#### ENTRIES SUPPLIED:
=== Begin Enclosure ===

(* ===== verification/L1Provider.v ===== *)
(** * The L1 provider

    The rest of [src/src/rollups/nitro/l1_monitor.rs]: [NitroL1Monitor] over its
    RPC provider, the contract reads, and [create_l1_monitor] of [nitro.rs].  The
    RPC node answers by instant, since the chain moves between two calls. *)

From S2P Require Import Prelude Bytes Slice Config Rollup NitroTypes L1Monitor.

(** [BlockNumberOrTag], as far as it is used. *)
Inductive BlockTag := Latest | BlockNumber (n : Z).

(** The WebSocket transport and the contract calls of [alloy]. *)
Class L1Rpc (Log : Type) := {
  pubsub_connect : nat → string → result unit string;
  call_bridge : nat → Address → result Address string;
  call_sequencerReportedSubMessageCount : nat → Address → BlockTag → result Z string;
  call_totalDelayedMessagesRead : nat → Address → BlockTag → result Z string;
  eth_blockNumber : nat → result Z string;
  eth_getLogs : nat → Address → Z → Z → result (list Log) string;
  eth_getFinalizedBlock : nat → result (option Z) string;
}.

Record L1MonitorConfig := {
  ws_url : string;
  cfg_sequencer_inbox_address : Address;
  cfg_log_scan_step : Z;
  cfg_max_l1_blocks_to_scan_on_startup : Z;
  cfg_l1_finalized_poll_interval_ms : Z;
}.

Record NitroL1Monitor := {
  mon_sequencer_inbox_address : Address;
  mon_bridge_address : Address;
  mon_log_scan_step : Z;
  mon_max_l1_blocks_to_scan_on_startup : Z;
  mon_l1_finalized_poll_interval_ms : Z;
}.

Record NitroBatchCursorFetcher := {
  fetcher_bridge_address : Address;
  fetcher_sequencer_inbox_address : Address;
}.

Section provider.
Context {Log : Type} {Rpc : L1Rpc Log} (decode_log : Log → result EspressoCertificateVerified string).
Open Scope cas_scope.

Definition read_bridge_address (t : nat) (sequencer_inbox : Address) : result Address L1MonitorError :=
  map_err Contract (call_bridge t sequencer_inbox).

Definition NitroL1Monitor_new (t : nat) (config : L1MonitorConfig) : result NitroL1Monitor L1MonitorError :=
  let? _ := map_err Transport (pubsub_connect t (ws_url config)) in
  let? bridge_addr := read_bridge_address t (cfg_sequencer_inbox_address config) in
  Ok {| mon_sequencer_inbox_address := cfg_sequencer_inbox_address config;
        mon_bridge_address := bridge_addr;
        mon_log_scan_step := cfg_log_scan_step config;
        mon_max_l1_blocks_to_scan_on_startup := cfg_max_l1_blocks_to_scan_on_startup config;
        mon_l1_finalized_poll_interval_ms := cfg_l1_finalized_poll_interval_ms config |}.

(** [Nitro::create_l1_monitor]. *)
Definition create_l1_monitor (t : nat) (config : NitroConfig Address) : result NitroL1Monitor L1MonitorError :=
  NitroL1Monitor_new t
    {| ws_url := l1_ws_url config; cfg_sequencer_inbox_address := sequencer_inbox_address config;
       cfg_log_scan_step := log_scan_step config;
       cfg_max_l1_blocks_to_scan_on_startup := max_l1_blocks_to_scan_on_startup config;
       cfg_l1_finalized_poll_interval_ms := l1_finalized_poll_interval_ms config |}.

Definition monitor_message_count (m : NitroL1Monitor) (t : nat) (tag : BlockTag) : result Z L1MonitorError :=
  fetch_message_count (call_sequencerReportedSubMessageCount t (mon_bridge_address m) tag).

Definition monitor_delayed_messages_read (m : NitroL1Monitor) (t : nat) (tag : BlockTag) : result Z L1MonitorError :=
  fetch_delayed_messages_read (call_totalDelayedMessagesRead t (mon_sequencer_inbox_address m) tag).

Definition create_cursor_fetcher (m : NitroL1Monitor) : NitroBatchCursorFetcher :=
  {| fetcher_bridge_address := mon_bridge_address m;
     fetcher_sequencer_inbox_address := mon_sequencer_inbox_address m |}.

(** The two calls of a cursor run concurrently and are answered at instants of
    their own, [t1] and [t2]. *)
Definition fetcher_batch_cursor (f : NitroBatchCursorFetcher) (t1 t2 : nat) : result BatchCursor L1MonitorError :=
  fetch_batch_cursor (call_sequencerReportedSubMessageCount t1 (fetcher_bridge_address f) Latest)
    (call_totalDelayedMessagesRead t2 (fetcher_sequencer_inbox_address f) Latest).

Definition fetch_latest_batch_cursor_on_fresh_deployment (m : NitroL1Monitor) (t1 t2 : nat)
    : result BatchCursor L1MonitorError :=
  let? message_count := monitor_message_count m t1 Latest in
  let? delayed_read := monitor_delayed_messages_read m t2 Latest in
  Ok {| next_batch_start_pos := message_count; last_batch_delayed_messages_read := delayed_read |}.

(** [impl LogScanner for RootProvider]. *)
Definition provider_scanner (t : nat) (inbox : Address) : LogScanner Log := {|
  get_block_number := map_err Transport (eth_blockNumber t);
  get_logs a b := map_err Transport (eth_getLogs t inbox a b);
|}.

Definition fetch_latest_checkpoint_on_startup (m : NitroL1Monitor) (t : nat)
    : option (result (CasCheckpoint BatchCursor) L1MonitorError) :=
  (scan_for_latest_checkpoint decode_log (provider_scanner t (mon_sequencer_inbox_address m))
     (mon_log_scan_step m) (mon_max_l1_blocks_to_scan_on_startup m)).1.

(** A tick of [NitroL1Monitor::start] at an instant. *)
Definition tick_input (m : NitroL1Monitor) (t : nat) : monitor_input := {|
  finalized_answer := eth_getFinalizedBlock t;
  count_at b := monitor_message_count m t (BlockNumber b);
|}.

Definition monitor_start (m : NitroL1Monitor) (ticks : list nat) : list Z :=
  monitor_run monitor_init (tick_input m <$> ticks).

(** ** A chain *)

(** The contracts' state at every block, and the head and the finalized block at
    every instant. *)
Record l1_chain := {
  inbox_bridge : Address;
  count_of : Z → Z;
  delayed_of : Z → Z;
  head_at : nat → Z;
  final_at : nat → Z;
}.

Record l1_ok (c : l1_chain) : Prop := {
  count_mono a b : a ≤ b → count_of c a ≤ count_of c b;
  genesis_message b : 1 ≤ count_of c b;
}.

(** Whatever the node answers is the chain's. *)
Record answers_from (c : l1_chain) (inbox : Address) : Prop := {
  from_bridge t a : call_bridge t inbox = Ok a → a = inbox_bridge c;
  from_count t n : call_sequencerReportedSubMessageCount t (inbox_bridge c) Latest = Ok n → n = count_of c (head_at c t);
  from_count_at t b n : call_sequencerReportedSubMessageCount t (inbox_bridge c) (BlockNumber b) = Ok n → n = count_of c b;
  from_delayed t n : call_totalDelayedMessagesRead t inbox Latest = Ok n → n = delayed_of c (head_at c t);
  from_final t b : eth_getFinalizedBlock t = Ok (Some b) → b = final_at c t;
}.

Lemma monitor_new_ok t config m c :
  answers_from c (sequencer_inbox_address config) → create_l1_monitor t config = Ok m →
  mon_bridge_address m = inbox_bridge c ∧ mon_sequencer_inbox_address m = sequencer_inbox_address config.
Proof.
  intros Hc. unfold create_l1_monitor, NitroL1Monitor_new, read_bridge_address. simpl.
  destruct (pubsub_connect _ _) as [[]|]; [|done]. simpl. destruct (call_bridge _ _) as [a|] eqn:E; [|done]. simpl.
  intros [= <-]. split; [|done]. by apply (from_bridge c _ Hc) in E.
Qed.

Lemma U256_to_u64_ok z z' : U256_to_u64 z = Ok z' → z' = z ∧ is_u64 z.
Proof.
  unfold U256_to_u64, is_u64. destruct (Z.leb_spec 0 z), (Z.ltb_spec z u64_modulus); simpl; try done.
  intros [= <-]. lia.
Qed.

(** The cursor fetched for a batch and the cursor of a fresh deployment are the
    same function of the two answers. *)
Lemma fresh_cursor_eq m t1 t2 :
  fetch_latest_batch_cursor_on_fresh_deployment m t1 t2 = fetcher_batch_cursor (create_cursor_fetcher m) t1 t2.
Proof. done. Qed.

Lemma cursor_of_chain c m t1 t2 cur :
  answers_from c (mon_sequencer_inbox_address m) → mon_bridge_address m = inbox_bridge c →
  fetcher_batch_cursor (create_cursor_fetcher m) t1 t2 = Ok cur →
  next_batch_start_pos cur = count_of c (head_at c t1) ∧
  last_batch_delayed_messages_read cur = delayed_of c (head_at c t2) ∧
  is_u64 (next_batch_start_pos cur) ∧ is_u64 (last_batch_delayed_messages_read cur).
Proof.
  intros Hc Hb. unfold fetcher_batch_cursor, fetch_batch_cursor, fetch_message_count, fetch_delayed_messages_read.
  simpl. rewrite Hb. destruct (call_sequencerReportedSubMessageCount t1 _ _) as [n|] eqn:En; [|done]. simpl.
  destruct (U256_to_u64 n) as [n'|] eqn:Eu; [|done].
  destruct (call_totalDelayedMessagesRead t2 _ _) as [d|] eqn:Ed; [|done]. simpl.
  destruct (U256_to_u64 d) as [d'|] eqn:Eud; [|done]. intros [= <-]. simpl.
  apply U256_to_u64_ok in Eu as [-> Hn]. apply U256_to_u64_ok in Eud as [-> Hd].
  split_and!; [by apply (from_count c _ Hc)|by apply (from_delayed c _ Hc)|done|done].
Qed.

Lemma monitor_counts c m t :
  answers_from c (mon_sequencer_inbox_address m) → mon_bridge_address m = inbox_bridge c →
  counts_from (count_of c) (tick_input m t).
Proof.
  intros Hc Hb b n. simpl. unfold monitor_message_count, fetch_message_count. rewrite Hb.
  destruct (call_sequencerReportedSubMessageCount _ _ _) eqn:E; [|done]. simpl.
  intros [-> _]%U256_to_u64_ok. by apply (from_count_at c _ Hc) in E.
Qed.

(** C34. A fresh start on L1: with a monitor made for the configured inbox, the
    cursor a fresh deployment starts from, and every cursor fetched later, reads
    the message count of the head block of one call and the delayed count of the
    head block of the other, a single block's state when the head does not move in
    between; it fits [u64].  Whenever the monitor ticks, before or after that, the
    indices it publishes never decrease, and each is the last message of the block
    that is final at its tick; so it stays below the start position as long as
    finality has not passed the head block the cursor was read at, and nothing the
    deployment starts with is taken for finalized before. *)
Theorem fresh_start_above_finality c config t0 m t1 t2 cur ticks :
  l1_ok c → answers_from c (sequencer_inbox_address config) →
  create_l1_monitor t0 config = Ok m →
  fetch_latest_batch_cursor_on_fresh_deployment m t1 t2 = Ok cur →
  next_batch_start_pos cur = count_of c (head_at c t1) ∧
  last_batch_delayed_messages_read cur = delayed_of c (head_at c t2) ∧
  is_u64 (next_batch_start_pos cur) ∧ is_u64 (last_batch_delayed_messages_read cur) ∧
  fetcher_batch_cursor (create_cursor_fetcher m) t1 t2 = Ok cur ∧
  StronglySorted Z.le (monitor_start m ticks) ∧
  ∀ idx, idx ∈ monitor_start m ticks →
    ∃ t, t ∈ ticks ∧ 0 ≤ idx ∧ idx = count_of c (final_at c t) - 1 ∧
      (final_at c t ≤ head_at c t1 → idx < next_batch_start_pos cur).
Proof.
  intros Hok Hc Hm Hcur. destruct (monitor_new_ok t0 config m c Hc Hm) as [Hb Hi]. rewrite <- Hi in Hc.
  rewrite fresh_cursor_eq in Hcur. destruct (cursor_of_chain c m t1 t2 cur Hc Hb Hcur) as (Hn & Hd & Hn64 & Hd64).
  destruct (finalized_run (count_of c) monitor_init (tick_input m <$> ticks)) as [Hs Hidx].
  { apply (count_mono c Hok). }
  { apply Forall_fmap, Forall_true. intros t. by apply monitor_counts. }
  split_and!; [done..|]. intros idx Hin. destruct (Hidx idx Hin) as (i & b & Hini & Hf & _ & ->).
  apply list_elem_of_fmap in Hini as (t & -> & Htin). simpl in Hf. apply (from_final c _ Hc) in Hf as ->.
  pose proof (genesis_message c Hok (final_at c t)). exists t. unfold saturating_sub. split_and!; [done|lia|lia|].
  intros Hle%(count_mono c Hok). rewrite Hn. lia.
Qed.
End provider.

(** ** A concrete L1 *)

(** Three messages and two delayed messages per block; the head moves by one block
    per instant, and finality is ten blocks behind. *)
Definition toy_l1 : l1_chain := {|
  inbox_bridge := [];
  count_of b := 1 + Z.max 0 (3 * b);
  delayed_of b := Z.max 0 (2 * b);
  head_at t := 100 + Z.of_nat t;
  final_at t := 90 + Z.of_nat t;
|}.

Lemma toy_l1_ok : l1_ok toy_l1.
Proof. split; simpl; intros; lia. Qed.

Definition toy_rpc : L1Rpc Z := {|
  pubsub_connect _ _ := Ok tt;
  call_bridge _ _ := Ok [];
  call_sequencerReportedSubMessageCount t _ tag :=
    Ok (count_of toy_l1 match tag with Latest => head_at toy_l1 t | BlockNumber b => b end);
  call_totalDelayedMessagesRead t _ tag :=
    Ok (delayed_of toy_l1 match tag with Latest => head_at toy_l1 t | BlockNumber b => b end);
  eth_blockNumber t := Ok (head_at toy_l1 t);
  eth_getLogs _ _ _ _ := Ok [];
  eth_getFinalizedBlock t := Ok (Some (final_at toy_l1 t));
|}.

Lemma toy_rpc_answers inbox : answers_from (Rpc:=toy_rpc) toy_l1 inbox.
Proof. split; simpl; intros; by simplify_eq. Qed.

Definition toy_l1_config : NitroConfig Address := {|
  legacy_signer_addresses := []; chain_id := 412346;
  feed := {| client := default_BroadcasterClientConfig; server := default_BroadcasterConfig;
             web_socket_url := "ws://feed"; current_message_count := 0 |};
  l1_http_url := "http://l1"; l1_ws_url := "ws://l1"; sequencer_inbox_address := [];
  log_scan_step := 10000; max_l1_blocks_to_scan_on_startup := 0; l1_finalized_poll_interval_ms := 12000 |}.

Definition toy_monitor : NitroL1Monitor := {|
  mon_sequencer_inbox_address := []; mon_bridge_address := []; mon_log_scan_step := 10000;
  mon_max_l1_blocks_to_scan_on_startup := 0; mon_l1_finalized_poll_interval_ms := 12000 |}.

Lemma fresh_start_above_finality_witness :
  fetch_latest_batch_cursor_on_fresh_deployment (Rpc:=toy_rpc) toy_monitor 3 3 =
    Ok {| last_batch_delayed_messages_read := 206; next_batch_start_pos := 310 |} ∧
  monitor_start (Rpc:=toy_rpc) toy_monitor [4%nat; 5%nat; 13%nat; 15%nat] = [282; 285; 309; 315] ∧
  ∀ idx, idx ∈ monitor_start (Rpc:=toy_rpc) toy_monitor [4%nat; 5%nat; 13%nat] → idx < 310.
Proof.
  split; [by vm_compute|]. split; [by vm_compute|]. intros idx Hidx.
  destruct (fresh_start_above_finality (Rpc:=toy_rpc) toy_l1 toy_l1_config 0 toy_monitor 3 3
    {| last_batch_delayed_messages_read := 206; next_batch_start_pos := 310 |}
    [4%nat; 5%nat; 13%nat] toy_l1_ok (toy_rpc_answers _)) as (_ & _ & _ & _ & _ & _ & H).
  - by vm_compute.
  - by vm_compute.
  - destruct (H idx Hidx) as (t & Ht & _ & _ & Hlt). apply Hlt. apply list_elem_of_In in Ht. simpl in *. lia.
Defined.

(** When a block arrives between the two calls the cursor is the state of no block:
    the count is that of block 103 and the delayed count that of block 104. *)
Lemma cursor_may_tear :
  ∃ cur, fetch_latest_batch_cursor_on_fresh_deployment (Rpc:=toy_rpc) toy_monitor 3 4 = Ok cur ∧
    ∀ b, ¬ (next_batch_start_pos cur = count_of toy_l1 b ∧ last_batch_delayed_messages_read cur = delayed_of toy_l1 b).
Proof. eexists. split; [by vm_compute|]. simpl. intros b. lia. Qed.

=== End Enclosure ===

#### ASSIGNMENT:
Go line by line through the data, copying each one that contains the word "fetched".

#### TASK RESPONSE:
(** The cursor fetched for a batch and the cursor of a fresh deployment are the
    cursor a fresh deployment starts from, and every cursor fetched later, reads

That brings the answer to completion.